### Exercise description
Work out how many lines in the data below include "RangeError", then reply with that number only.

### Extracted entries

Lemma produce_inv s : Inv s -> control s = Producing ->
  exists s', main_step s = Ok s' /\ Inv s' /\
    (returned s' \/ (log s' = log s /\ ran_of (flight s') = ran_of (flight s) /\ ((exists ts, control s' = Submitting ts) \/ exists gl ws pkg, control s' = Fetching Recycling gl ws pkg))).
Proof.
  intros [HC HM] Ec. assert (Hnr : ~ returned s) by (intros [ret Hr]; congruence). unfold main_step. rewrite Ec. unfold produce_step.
  unfold mode_ok, flight in HM. rewrite Ec in HM. destruct HM as (Hf & HF & _). simpl in HF. destruct (produce_ok _ _ _ HF) as (HF' & Hnil & Hran). destruct (Produce (task_producer_ s)) as [tasks pr]. simpl in *.
  assert (HCp : forall pr, common (set_producer pr s)) by (intros; destruct HC; by split). case_bool_decide as Ht.
  - eexists. split; [done|]. split; [|right; split; [done|]; split; [|by eauto]; unfold flight, control_jobs; simpl; by rewrite Ec, app_nil_r, ran_of_app, Hran].
    split; [|split; [done|]].
    + pose proof (flight_bound _ _ _ HF') as Hb. rewrite length_app, length_fmap in Hb. destruct (HCp pr) as [? ? ? ? ? ? Hct Hbd Haw]. simpl in *. rewrite Ec in Hct. simpl in Hct.
      split; try done; simpl; [lia|]. intros _. by apply Haw.
    + unfold flight, control_jobs. simpl. rewrite app_nil_r. split; [done|]. intros _. by destruct tasks.
  - assert (Htn : tasks = []) by (destruct tasks; [done|by destruct Ht]). subst tasks. simpl in HF'. unfold ShouldScheduleMore. simpl.
    pose proof (cm_count _ _ _ HC) as Hct. rewrite Ec in Hct. simpl in Hct. case_bool_decide as Hmore.
    + eexists. split; [done|]. split; [|right; split; [done|]; split; [unfold flight, control_jobs; simpl; by rewrite Ec|]; right; by eexists _, _, _].
      split; [apply common_fetch_all; [done|done|]; simpl; by rewrite Ec|]. split; [done|]. split; [done|]. intros _ E. unfold flight in E. simpl in E. rewrite E in Hct. simpl in Hct. lia.
    + assert (Hj : jobs_of (worker_groups_ s) = []) by (apply nil_length_inv; lia). rewrite Hj in HF'.
      destruct HF' as (k & Ha & _ & Hl). destruct (law_finish _ _ Ha Hnil) as [Hk (pr' & -> & Hrest)]. cbn [mbind outcome_bind]. rewrite bool_decide_false by (by intros Hx).
      eexists. split; [done|]. split; [|left; by eexists]. destruct (sleep_all Group.SleepWorkers true (worker_groups_ s) ltac:(done) (cm_groups _ _ _ HC)) as (Ej & Es & Hw & _). split.
      * destruct HC as [? ? ? ? Hix ? _ ? _]. split; try done; simpl; [|by rewrite Ej, Hj in *; simpl; lia|by rewrite Ej, Hj; simpl; lia|intros Hn; exfalso; apply Hn; eexists; done].
        intros t Ht'. destruct (Hix t Ht') as (t' & n & ? & ? & ?). exists t', n. simpl. by rewrite Es.
      * split; [simpl; by rewrite Ej|]. split; [|done]. intros _. simpl. split; [|done]. rewrite Hl, Hk. simpl. by rewrite app_nil_r.
Qed.

(** ** Submitting *)

Lemma worker_pending_bound w : length (pending_task_queue_ w) <= length (worker_jobs w).
Proof. unfold worker_jobs. rewrite length_app, length_fmap. lia. Qed.

Lemma submit_jobs t w : worker_jobs (set_pending (pending_task_queue_ w ++ [t]) w) ≡ₚ (Waiting, t) :: worker_jobs w.
Proof. unfold worker_jobs. simpl. rewrite fmap_app. simpl. solve_Permutation. Qed.

(** A group after a change to one worker, with the tasks counted. *)
Lemma group_update gs g group w worker worker' a b :
  gs !! g = Some group -> workers_ group !! w = Some worker -> Forall (group_wf p) gs ->
  threads_ worker' = threads_ worker -> pending_capacity worker' = pending_capacity worker -> completed_capacity worker' = completed_capacity worker ->
  is_sleep_ worker' = is_sleep_ worker ->
  (forall rg, length (group_jobs group) = length (worker_jobs worker ++ rg) -> a = b + length (worker_jobs worker' ++ rg)) ->
  let gs' := <[g := MkGroup (<[w := worker']> (workers_ group)) a b (has_launched_ group)]> gs in
  shape gs' = shape gs /\ Forall (group_wf p) gs' /\ (Forall group_awake gs -> Forall group_awake gs').
Proof.
  intros Hg Hw Hwf Hth Hpc Hcc Hsl Hcnt gs'. destruct (jobs_one_worker _ _ _ _ _ Hg Hw) as (r & rg & Hgj & _ & Hins). destruct (Hins worker' a b) as [Hgj' _].
  split; [eapply shape_insert; [done|]; simpl; by rewrite length_insert|]. rewrite Forall_lookup in Hwf. destruct (Hwf _ _ Hg) as (Hws & Hla & _). split.
  - apply Forall_insert; [by apply Forall_lookup|]. split; [|split]; simpl.
    + apply Forall_insert; [done|]. rewrite Forall_lookup in Hws. destruct (Hws _ _ Hw) as (? & ? & ?). unfold worker_wf. by rewrite Hth, Hpc, Hcc.
    + intros _. apply Hla. intros E. by rewrite E in Hw.
    + rewrite Hgj'. apply Hcnt. by rewrite Hgj.
  - intros Haw. apply Forall_insert; [done|]. rewrite Forall_lookup in Haw. pose proof (Haw _ _ Hg) as Hga. unfold group_awake in *. simpl. apply Forall_insert; [done|].
    rewrite Hsl. rewrite Forall_lookup in Hga. by apply (Hga _ _ Hw).
Qed.

Lemma submit_inv s t ts : Inv s -> control s = Submitting (t :: ts) -> exists s', main_step s = Ok s' /\ Inv s' /\ control s' = Submitting ts /\ log s' = log s /\ flight s' ≡ₚ flight s.
Proof.
  intros [HC HM] Ec. assert (Hnr : ~ returned s) by (intros [ret Hr]; congruence). unfold main_step. rewrite Ec. unfold submit_step.
  unfold mode_ok, flight in HM. rewrite Ec in HM. destruct HM as (Hf & HF & _). assert (Hty : type_ t <> MAX).
  { destruct HF as (_ & _ & Hok & _). apply Forall_cons in Hok as [[_ Hok] _]. done. }
  destruct (cm_index _ _ _ HC t.(type_) Hty) as (ty & n & Hix & Hsh & [id Hid]). rewrite (proj2 (at_Ok _ _ _) Hix). cbn [mbind outcome_bind].
  unfold shape in Hsh. rewrite list_lookup_fmap in Hsh. destruct (worker_groups_ s !! type_index ty) as [group|] eqn:Eg; simpl in Hsh; [|done]. apply (inj Some) in Hsh.
  rewrite (proj2 (at_Ok _ _ _) Eg). cbn [mbind outcome_bind]. rewrite Hsh, bool_decide_false by lia. rewrite (proj2 (at_Ok _ _ _) Hid). cbn [mbind outcome_bind].
  set (w := id mod S n). assert (Hwlt : w < length (workers_ group)) by (rewrite Hsh; apply Nat.mod_upper_bound; lia). destruct (lookup_lt_is_Some_2 _ _ Hwlt) as [worker Ew].
  unfold Group.ExecuteTask. rewrite (proj2 (at_Ok _ _ _) Ew). cbn [mbind outcome_bind]. unfold Submit.
  pose proof (cm_groups _ _ _ HC) as Hwf. destruct (jobs_one_worker _ _ _ _ _ Eg Ew) as (r & rg & Hgj & Hall & Hins).
  pose proof (cm_bound _ _ _ HC) as Hbd. rewrite Ec in Hbd. simpl in Hbd. rewrite Hall, length_app in Hbd. pose proof (worker_pending_bound worker).
  assert (Hcap : length A <= pending_capacity worker).
  { rewrite Forall_lookup in Hwf. destruct (Hwf _ _ Eg) as (Hws & _). rewrite Forall_lookup in Hws. destruct (Hws _ _ Ew) as (_ & ? & _). done. }
  rewrite bool_decide_true by lia. cbn [mbind outcome_bind]. set (worker' := set_pending _ worker). eexists. split; [done|].
  destruct (Hins worker' (S (submitted_count_ group)) (completed_count_ group)) as [_ Hall'].
  destruct (group_update _ _ _ _ _ worker' (S (submitted_count_ group)) (completed_count_ group) Eg Ew Hwf) as (Hs' & Hw' & Ha'); [done..| |].
  { intros rg' Hl. rewrite length_app. unfold worker'. rewrite submit_jobs. simpl. rewrite length_app in Hl. rewrite Forall_lookup in Hwf. destruct (Hwf _ _ Eg) as (_ & _ & Hct). lia. }
  assert (Hjobs : jobs_of (<[type_index ty := MkGroup (<[w := worker']> (workers_ group)) (S (submitted_count_ group)) (completed_count_ group) (has_launched_ group)]> (worker_groups_ s)) ≡ₚ (Waiting, t) :: jobs_of (worker_groups_ s)).
  { rewrite Hall', Hall. unfold worker'. by rewrite submit_jobs. }
  split; [|split; [done|split; [done|]]]; [split; [|split; [done|]]|].
  - destruct HC as [? ? ? ? Hx Hps Hct Hb Haw]. rewrite Ec in Hct, Hb. simpl in Hct, Hb. split; try done; simpl; [|rewrite Hjobs; simpl; lia|rewrite Hjobs; simpl; lia|intros _; by apply Ha', Haw].
    intros t' Ht'. destruct (Hx t' Ht') as (ty' & n' & H1 & H2 & H3). exists ty', n'. simpl. rewrite Hs'. split; [done|]. split; [done|].
    apply lookup_lt_is_Some. rewrite length_insert. by apply lookup_lt_is_Some.
  - unfold flight. simpl. split; [eapply in_flight_perm; [|exact HF]; rewrite Hjobs; unfold control_jobs; simpl; rewrite !app_nil_r; solve_Permutation|].
    intros _ [_ E]%app_nil. rewrite E in Hjobs. by apply Permutation_nil_cons in Hjobs.
  - unfold flight. simpl. rewrite Ec, Hjobs. unfold control_jobs. simpl. rewrite !app_nil_r. solve_Permutation.
Qed.
(** * soundfontutils: the SF2 <-> YAML codec, embedded from the JavaScript

    The development follows the sources file by file:
    - [Buffer]        the subset of Node's Buffer the code relies on;
    - [RIFF]          src/SF2.js, classes Chunk and RIFF (container parser);
    - [RecordLayout]  src/SF2.js, class RecordLayout (fixed-width rows);
    - [Generator]     src/SF2.js, classes Range and Generator;
    - [Zones]         src/SF2.js, SF2._localZones;
    - [YamlGen]       sf2toyaml.js (both revisions of [sdta]; preset, instrument);
    - [YamlParse]     src/yamltosf2.js (riffChunk, riffList, readWav, sdta16).

    JavaScript exceptions are values of [error]; a function that may throw
    returns a [result].  Bytes are [Byte.byte]; JavaScript numbers that hold
    integers are [Z]; strings produced by the "binary" and "ascii" decoders
    are Rocq strings (one 8-bit character per code unit). *)

From Stdlib Require Import ZArith List String Ascii Lia Bool DecimalString.
From Stdlib.Strings Require Import Byte.
From Stdlib Require DecimalPos DecimalZ.
From stdpp Require Import gmap strings list sorting.
Import ListNotations.
Open Scope Z_scope.
Set Warnings "-register-all".

#[global] Instance byte_eq_dec : EqDecision byte := Byte.byte_eq_dec.

(** ** Exceptions *)

(** [Error msg] is [throw Error(msg)]; [TypeError] is a property access on
    [undefined] or [null]; [RangeError] is an out-of-range Buffer access. *)
Inductive error : Type :=
| Error (msg : string)
| TypeError
| RangeError.

Inductive result (A : Type) : Type :=
| Ok (a : A)
| Err (e : error).
Arguments Ok {A} a.
Arguments Err {A} e.

#[global] Instance result_ret : MRet result := fun A a => Ok a.
#[global] Instance result_bind : MBind result := fun A B f m =>
  match m with
  | Ok a => f a
  | Err e => Err e
  end.
#[global] Instance result_fmap : FMap result := fun A B f m =>
  match m with
  | Ok a => Ok (f a)
  | Err e => Err e
  end.

Definition is_Ok {A} (r : result A) : bool :=
  match r with Ok _ => true | Err _ => false end.

(** An out-of-range read throws. *)
Definition or_range {A} (o : option A) : result A :=
  match o with Some a => Ok a | None => Err RangeError end.

(** An access through [undefined] throws. *)
Definition or_type {A} (o : option A) : result A :=
  match o with Some a => Ok a | None => Err TypeError end.

(** [String(n)] and template interpolation of an integer. *)
Definition String_of_Z (n : Z) : string := NilZero.string_of_int (Z.to_int n).

(** [s.replace(/c+$/, "")] for a character [c]: the trailing run of [c]
    goes, every other character stays.  The code uses it with NUL and with
    the space. *)
Fixpoint strip_trailing (c : ascii) (s : string) : string :=
  match s with
  | EmptyString => EmptyString
  | String a r =>
      match strip_trailing c r with
      | EmptyString =>
          if Ascii.eqb a c then EmptyString else String a EmptyString
      | r' => String a r'
      end
  end.

(** ** Node's Buffer *)

Module Buffer.

Abbreviation t := (list byte) (only parsing).

Definition u8 (b : byte) : Z := Z.of_N (Byte.to_N b).

Definition byte_of_Z (z : Z) : byte :=
  match Byte.of_N (Z.to_N (z mod 256)) with
  | Some b => b
  | None => x00
  end.

Definition len (buf : t) : Z := Z.of_nat (length buf).

(** [buf[pos]], [None] outside the buffer. *)
Definition get (buf : t) (pos : Z) : option Z :=
  if pos <? 0 then None else u8 <$> buf !! Z.to_nat pos.

Definition to_signed (bits : Z) (x : Z) : Z :=
  if x <? 2 ^ (bits - 1) then x else x - 2 ^ bits.

Definition readUInt8 (buf : t) (pos : Z) : option Z := get buf pos.

Definition readInt8 (buf : t) (pos : Z) : option Z :=
  to_signed 8 <$> get buf pos.

Definition readUInt16LE (buf : t) (pos : Z) : option Z :=
  b0 ← get buf pos; b1 ← get buf (pos + 1); Some (b0 + b1 * 2 ^ 8).

Definition readInt16LE (buf : t) (pos : Z) : option Z :=
  to_signed 16 <$> readUInt16LE buf pos.

Definition readUInt32LE (buf : t) (pos : Z) : option Z :=
  b0 ← get buf pos; b1 ← get buf (pos + 1);
  b2 ← get buf (pos + 2); b3 ← get buf (pos + 3);
  Some (b0 + b1 * 2 ^ 8 + b2 * 2 ^ 16 + b3 * 2 ^ 24).

(** [buf.slice(start, end)]: negative indices count from the end, both
    are clamped to the buffer. *)
Definition clamp_index (buf : t) (i : Z) : Z :=
  if i <? 0 then Z.max (len buf + i) 0 else Z.min i (len buf).

Definition slice (buf : t) (start stop : Z) : t :=
  let s := clamp_index buf start in
  let e := clamp_index buf stop in
  take (Z.to_nat (e - s)) (drop (Z.to_nat s) buf).

(** [buf.slice(start)] *)
Definition slice_from (buf : t) (start : Z) : t :=
  drop (Z.to_nat (clamp_index buf start)) buf.

(** [buf.toString("binary", start, end)]: one character per byte. *)
Definition toString_binary (buf : t) (start stop : Z) : string :=
  let s := Z.max start 0 in
  let e := Z.min stop (len buf) in
  string_of_list_ascii
    (ascii_of_byte <$> take (Z.to_nat (e - s)) (drop (Z.to_nat s) buf)).

(** [buf.toString("ascii", start, end)]: the high bit is dropped. *)
Definition ascii7 (b : byte) : ascii :=
  ascii_of_N (N.land (Byte.to_N b) 127).

Definition toString_ascii (buf : t) (start stop : Z) : string :=
  let s := Z.max start 0 in
  let e := Z.min stop (len buf) in
  string_of_list_ascii
    (ascii7 <$> take (Z.to_nat (e - s)) (drop (Z.to_nat s) buf)).

(** [Buffer.from(str, "binary")] *)
Definition from_binary (s : string) : t :=
  byte_of_ascii <$> list_ascii_of_string s.

(** [Buffer.concat(bufs)] *)
Definition concat (bufs : list (list byte)) : list byte := mjoin bufs.

(** [Buffer.alloc(n, fill)] for a size Node accepts, from 0 up to
    [buffer.constants.MAX_LENGTH]: for a larger size Node throws a
    RangeError, which is not modelled here.  What is stated below of code
    that allocates is stated for sizes bounded by the buffers at hand, or
    on condition that the code returns. *)
Definition alloc (n : Z) (fill : byte) : t := replicate (Z.to_nat n) fill.

(** Overwrite [buf] from [pos] on with [src], never past the end of
    [buf]: the common part of [buf.write], [src.copy(buf, pos)] and the
    integer writers. *)
Definition blit (buf : t) (pos : nat) (src : t) : t :=
  take pos buf
    ++ take (length buf - pos)%nat src
    ++ drop (pos + length src)%nat buf.

(** [buf.write(str, pos, n, "ascii")]: at most [n] characters. *)
Definition write (buf : t) (str : string) (pos n : nat) : t :=
  blit buf pos (take n (from_binary str)).

Definition le_bytes (n : nat) (v : Z) : t :=
  (fun i : nat => byte_of_Z (v / 2 ^ (8 * Z.of_nat i))) <$> seq 0 n.

(** [buf.writeUInt32LE(v, pos)]: throws when [v] is not a 32-bit
    unsigned value or the four bytes do not fit. *)
Definition writeUInt32LE (buf : t) (v : Z) (pos : nat) : option t :=
  if (0 <=? v) && (v <? 2 ^ 32) && (Z.of_nat pos + 4 <=? len buf)
  then Some (blit buf pos (le_bytes 4 v))
  else None.

(** [buf.toString("hex")] *)
Definition hex_digit (n : N) : ascii :=
  match String.get (N.to_nat n) "0123456789abcdef" with
  | Some c => c
  | None => "0"%char
  end.

Definition toString_hex (buf : t) : string :=
  string_of_list_ascii
    (mjoin ((fun b => [hex_digit (Byte.to_N b / 16);
                       hex_digit (Byte.to_N b mod 16)]) <$> buf)).

Definition writeUInt16LE (buf : t) (v : Z) (pos : nat) : option t :=
  if (0 <=? v) && (v <? 2 ^ 16) && (Z.of_nat pos + 2 <=? len buf)
  then Some (blit buf pos (le_bytes 2 v))
  else None.

End Buffer.

(** ** src/SF2.js: Range and Generator *)

Record Range : Type := mkRange { byLo : Z; byHi : Z }.

(** [Range.toString]: [`${this.byLo}-${this.byHi}`] *)
Definition Range_toString (r : Range) : string :=
  String_of_Z (byLo r) +:+ "-" +:+ String_of_Z (byHi r).

(** What [RecordLayout.a2] returns: the same two bytes read three ways. *)
Record Amount : Type := mkAmount {
  ranges : Range;
  shAmount : Z;
  wAmount : Z
}.

(** ** src/SF2.js: RecordLayout *)

Module RecordLayout.

(** The field decoders of the class, named as its methods. *)
Inductive ftype : Type := u1 | i1 | z20 | u2 | i2 | u4 | a2.

(** [+type.slice(1)] *)
Definition flen (ty : ftype) : Z :=
  match ty with
  | u1 | i1 => 1
  | u2 | i2 | a2 => 2
  | u4 => 4
  | z20 => 20
  end.

(** A decoded field. *)
Inductive fval : Type :=
| FNum (n : Z)
| FStr (s : string)
| FAmount (a : Amount).

(** [buf.toString("binary", pos, pos + 20).replace(/\0+$/, "")] *)
Definition dec_z20 (buf : Buffer.t) (pos : Z) : string :=
  strip_trailing zero (Buffer.toString_binary buf pos (pos + 20)).

Definition dec_a2 (buf : Buffer.t) (pos : Z) : option Amount :=
  lo ← Buffer.readInt8 buf pos;
  hi ← Buffer.readInt8 buf (pos + 1);
  sh ← Buffer.readInt16LE buf pos;
  w ← Buffer.readUInt16LE buf pos;
  Some (mkAmount (mkRange lo hi) sh w).

(** [part.dec(data, pos)] *)
Definition dec (ty : ftype) (buf : Buffer.t) (pos : Z) : option fval :=
  match ty with
  | u1 => FNum <$> Buffer.readUInt8 buf pos
  | i1 => FNum <$> Buffer.readInt8 buf pos
  | z20 => Some (FStr (dec_z20 buf pos))
  | u2 => FNum <$> Buffer.readUInt16LE buf pos
  | i2 => FNum <$> Buffer.readInt16LE buf pos
  | u4 => FNum <$> Buffer.readUInt32LE buf pos
  | a2 => FAmount <$> dec_a2 buf pos
  end.

Record part : Type := mkPart { pname : string; plen : Z; pdec : ftype }.

Record t : Type := mkLayout { parts : list part; len : Z }.

(** The constructor: one part per ["type name"] entry, lengths summed,
    the optional [checkLength] compared. *)
Definition make (layout : list (ftype * string)) (checkLength : option Z)
  : result t :=
  let ps := (fun p => mkPart (snd p) (flen (fst p)) (fst p)) <$> layout in
  let l := foldl (fun acc p => acc + plen p) 0 ps in
  match checkLength with
  | Some c =>
      if l =? c then Ok (mkLayout ps l)
      else Err (Error "RecordLayout length mismatch")
  | None => Ok (mkLayout ps l)
  end.

(** The value [make] returns when it does not throw. *)
Definition make_ok (layout : list (ftype * string)) : t :=
  let ps := (fun p => mkPart (snd p) (flen (fst p)) (fst p)) <$> layout in
  mkLayout ps (foldl (fun acc p => acc + plen p) 0 ps).

Definition names (l : t) : list string := pname <$> parts l.

(** A row: its position [id] and the fields in declared order. *)
Record rec : Type := mkRec { id : Z; fields : list (string * fval) }.

(** [rec[name]]: the last assignment to a name wins. *)
Fixpoint lookup_field (fs : list (string * fval)) (name : string)
  : option fval :=
  match fs with
  | [] => None
  | (k, v) :: fs' =>
      match lookup_field fs' name with
      | Some v' => Some v'
      | None => if String.eqb k name then Some v else None
      end
  end.

Definition field (r : rec) (name : string) : option fval :=
  lookup_field (fields r) name.

(** The inner [for (let part of this.parts)] loop. *)
Fixpoint parse_parts (ps : list part) (data : Buffer.t) (pos : Z)
  : result (list (string * fval) * Z) :=
  match ps with
  | [] => Ok ([], pos)
  | p :: ps' =>
      v ← or_range (dec (pdec p) data pos);
      '(fs, pos') ← parse_parts ps' data (pos + plen p);
      Ok ((pname p, v) :: fs, pos')
  end.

### Task result
4